What the task requires. The answer must be the full listing, written out exactly.

Provided data.
Lemma act_step extent s a : rtc (step extent) s (act extent s a).
Proof.
  destruct a as [tid bytes|tid|bytes| |next]; simpl.
  - destruct (Z.ltb_spec bytes 0); [constructor|]. apply rtc_once. by constructor.
  - destruct (calls s !! tid) as [c|] eqn:Hc; [|constructor].
    destruct (reserve_turn _ _ _ _ _ _) as [cur pc'] eqn:Hr. apply rtc_once. by econstructor.
  - destruct (roll s) eqn:Hr; try constructor. destruct (reserve_args_ok _ _ _) eqn:Ha; [|constructor].
    apply rtc_once. by constructor.
  - destruct (roll_turn _ _ _ _) as [m' pc'] eqn:Hr. apply rtc_once. by econstructor.
  - destruct (roll s) eqn:Hr; try constructor.
    match goal with |- context [if ?b then _ else _] => destruct b eqn:Hb end; [|constructor].
    destruct (roll_finish _ _ _ _ _) as [m' pc'] eqn:Hf. apply rtc_once.
    eapply step_roll_finish; [done| |done]. intros n -> _.
    apply andb_true_iff in Hb as [?%bool_decide_eq_true ?%bool_decide_eq_true]. done.
Qed.

Lemma segment_acts_rtc extent l : forall s, rtc (step extent) s (foldl (act extent) s l).
Proof.
  induction l as [|a l IH]; intros s; simpl; [constructor|].
  etransitivity; [apply act_step|apply IH].
Qed.

(** Under every interleaving of receive threads with a rollover, including
    one whose initializer fails: each reserved byte range lies in the payload
    area of a segment, past its 64-byte header, and no two reservations ever
    overlap. *)
Theorem segment_reservations_disjoint extent base cur s' :
  64 < extent -> 0 < base -> base + extent <= U64_MAX ->
  base + 64 <= cur <= base + extent ->
  rtc (step extent) (mkSystem (mkShared base cur) Idle ∅ [] [base]) s' ->
  pairwise disjoint_grants (grants s') /\
  Forall (fun g => exists seg, seg ∈ segments s' /\ 0 < g_bytes g /\
            seg + 64 <= g_address g /\ g_address g + g_bytes g <= seg + extent) (grants s').
Proof.
  intros Hx Hb Hm Hc Hrun.
  assert (inv extent s') as [H1 H2 H3 H4 H5 H6 H7 H8].
  { eapply (rtc_invariant (step extent) (inv extent)); [intros; by eapply segment_step_inv| |exact Hrun].
    split; simpl; try done; [|set_solver..].
    intros a ->%list_elem_of_singleton. lia. }
  split; [done|]. eapply Forall_impl; [exact H6|]. intros g (? & ? & ? & ? & _). eauto.
Qed.
Lemma fence_table_ok t key epoch i t1 hwm hs ok t2 :
  table_ok t -> key <> 0 -> is_u32 epoch -> epoch <> 0 ->
  SessionTable.FindOrCreateSessionEntry t key = (Some i, t1) ->
  SessionTable.PublishSessionEntry t1 key (SessionTable.mkSnapshot epoch
    (SessionTable.expected_seq (SessionTable.slot t1 i)) hwm hs true) = (ok, t2) ->
  ok = true /\ table_ok t2 /\ durable_fenced t2 key = true /\
  (forall k, k <> key -> durable_fenced t2 k = durable_fenced t k) /\
  forall k, k <> 0 -> expected_at t2 k = expected_at t k.
Proof.
  intros Ht Hk Hep Hez Hclaim Hpub.
  set (snap := SessionTable.mkSnapshot _ _ _ _ _) in Hpub.
  destruct (claim_table_ok _ _ _ _ Ht Hk Hclaim) as ([Hwf1 Hent1] & Hv1 & Hd1).
  destruct (SessionTable.publish_view t1 key snap ok t2 Hwf1 Hk Hez Hpub) as (Hwf2 & Ho & Hok).
  destruct ok; [|destruct Hok as (_ & Hn & _); congruence].
  rewrite Hv1 in Hok. cbn [default from_option id] in Hok.
  destruct (SessionTable.publish_entry_fields (SessionTable.slot t1 i) snap Hep)
    as (_ & Hx & _ & _ & Hf & Ha & _).
  subst snap. cbn [SessionTable.snap_expected_seq SessionTable.snap_fenced] in *.
  rewrite Z.max_id in Hx. rewrite orb_true_r in Hf.
  split; [done|]. split; [split; [exact Hwf2|]|split; [|split]].
  - intros k en Hen. destruct (decide (k = 0)) as [->|Hk0]; [done|].
    destruct (decide (k = key)) as [->|Hne]; [|rewrite Ho in Hen by done; by eapply Hent1].
    rewrite Hok in Hen. injection Hen as <-. rewrite Hx, Ha. split; [by eapply Hent1|done].
  - unfold durable_fenced. by rewrite Hok.
  - intros k Hne. rewrite <- (proj1 (Hd1 k)). destruct (decide (k = 0)) as [->|Hk0]; [done|].
    unfold durable_fenced. by rewrite Ho.
  - intros k Hk0. rewrite <- (proj2 (Hd1 k)). unfold expected_at.
    destruct (decide (k = key)) as [->|Hne]; [by rewrite Hok, Hv1, Hx|by rewrite Ho].
Qed.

Answer.
Lemma act_step extent s a : rtc (step extent) s (act extent s a).
Proof.
  destruct a as [tid bytes|tid|bytes| |next]; simpl.
  - destruct (Z.ltb_spec bytes 0); [constructor|]. apply rtc_once. by constructor.
  - destruct (calls s !! tid) as [c|] eqn:Hc; [|constructor].
    destruct (reserve_turn _ _ _ _ _ _) as [cur pc'] eqn:Hr. apply rtc_once. by econstructor.
  - destruct (roll s) eqn:Hr; try constructor. destruct (reserve_args_ok _ _ _) eqn:Ha; [|constructor].
    apply rtc_once. by constructor.
  - destruct (roll_turn _ _ _ _) as [m' pc'] eqn:Hr. apply rtc_once. by econstructor.
  - destruct (roll s) eqn:Hr; try constructor.
    match goal with |- context [if ?b then _ else _] => destruct b eqn:Hb end; [|constructor].
    destruct (roll_finish _ _ _ _ _) as [m' pc'] eqn:Hf. apply rtc_once.
    eapply step_roll_finish; [done| |done]. intros n -> _.
    apply andb_true_iff in Hb as [?%bool_decide_eq_true ?%bool_decide_eq_true]. done.
Qed.

Lemma segment_acts_rtc extent l : forall s, rtc (step extent) s (foldl (act extent) s l).
Proof.
  induction l as [|a l IH]; intros s; simpl; [constructor|].
  etransitivity; [apply act_step|apply IH].
Qed.

(** Under every interleaving of receive threads with a rollover, including
    one whose initializer fails: each reserved byte range lies in the payload
    area of a segment, past its 64-byte header, and no two reservations ever
    overlap. *)
Theorem segment_reservations_disjoint extent base cur s' :
  64 < extent -> 0 < base -> base + extent <= U64_MAX ->
  base + 64 <= cur <= base + extent ->
  rtc (step extent) (mkSystem (mkShared base cur) Idle ∅ [] [base]) s' ->
  pairwise disjoint_grants (grants s') /\
  Forall (fun g => exists seg, seg ∈ segments s' /\ 0 < g_bytes g /\
            seg + 64 <= g_address g /\ g_address g + g_bytes g <= seg + extent) (grants s').
Proof.
  intros Hx Hb Hm Hc Hrun.
  assert (inv extent s') as [H1 H2 H3 H4 H5 H6 H7 H8].
  { eapply (rtc_invariant (step extent) (inv extent)); [intros; by eapply segment_step_inv| |exact Hrun].
    split; simpl; try done; [|set_solver..].
    intros a ->%list_elem_of_singleton. lia. }
  split; [done|]. eapply Forall_impl; [exact H6|]. intros g (? & ? & ? & ? & _). eauto.
Qed.
Lemma fence_table_ok t key epoch i t1 hwm hs ok t2 :
  table_ok t -> key <> 0 -> is_u32 epoch -> epoch <> 0 ->
  SessionTable.FindOrCreateSessionEntry t key = (Some i, t1) ->
  SessionTable.PublishSessionEntry t1 key (SessionTable.mkSnapshot epoch
    (SessionTable.expected_seq (SessionTable.slot t1 i)) hwm hs true) = (ok, t2) ->
  ok = true /\ table_ok t2 /\ durable_fenced t2 key = true /\
  (forall k, k <> key -> durable_fenced t2 k = durable_fenced t k) /\
  forall k, k <> 0 -> expected_at t2 k = expected_at t k.
Proof.
  intros Ht Hk Hep Hez Hclaim Hpub.
  set (snap := SessionTable.mkSnapshot _ _ _ _ _) in Hpub.
  destruct (claim_table_ok _ _ _ _ Ht Hk Hclaim) as ([Hwf1 Hent1] & Hv1 & Hd1).
  destruct (SessionTable.publish_view t1 key snap ok t2 Hwf1 Hk Hez Hpub) as (Hwf2 & Ho & Hok).
  destruct ok; [|destruct Hok as (_ & Hn & _); congruence].
  rewrite Hv1 in Hok. cbn [default from_option id] in Hok.
  destruct (SessionTable.publish_entry_fields (SessionTable.slot t1 i) snap Hep)
    as (_ & Hx & _ & _ & Hf & Ha & _).
  subst snap. cbn [SessionTable.snap_expected_seq SessionTable.snap_fenced] in *.
  rewrite Z.max_id in Hx. rewrite orb_true_r in Hf.
  split; [done|]. split; [split; [exact Hwf2|]|split; [|split]].
  - intros k en Hen. destruct (decide (k = 0)) as [->|Hk0]; [done|].
    destruct (decide (k = key)) as [->|Hne]; [|rewrite Ho in Hen by done; by eapply Hent1].
    rewrite Hok in Hen. injection Hen as <-. rewrite Hx, Ha. split; [by eapply Hent1|done].
  - unfold durable_fenced. by rewrite Hok.
  - intros k Hne. rewrite <- (proj1 (Hd1 k)). destruct (decide (k = 0)) as [->|Hk0]; [done|].
    unfold durable_fenced. by rewrite Ho.
  - intros k Hk0. rewrite <- (proj2 (Hd1 k)). unfold expected_at.
    destruct (decide (k = key)) as [->|Hne]; [by rewrite Hok, Hv1, Hx|by rewrite Ho].
Qed.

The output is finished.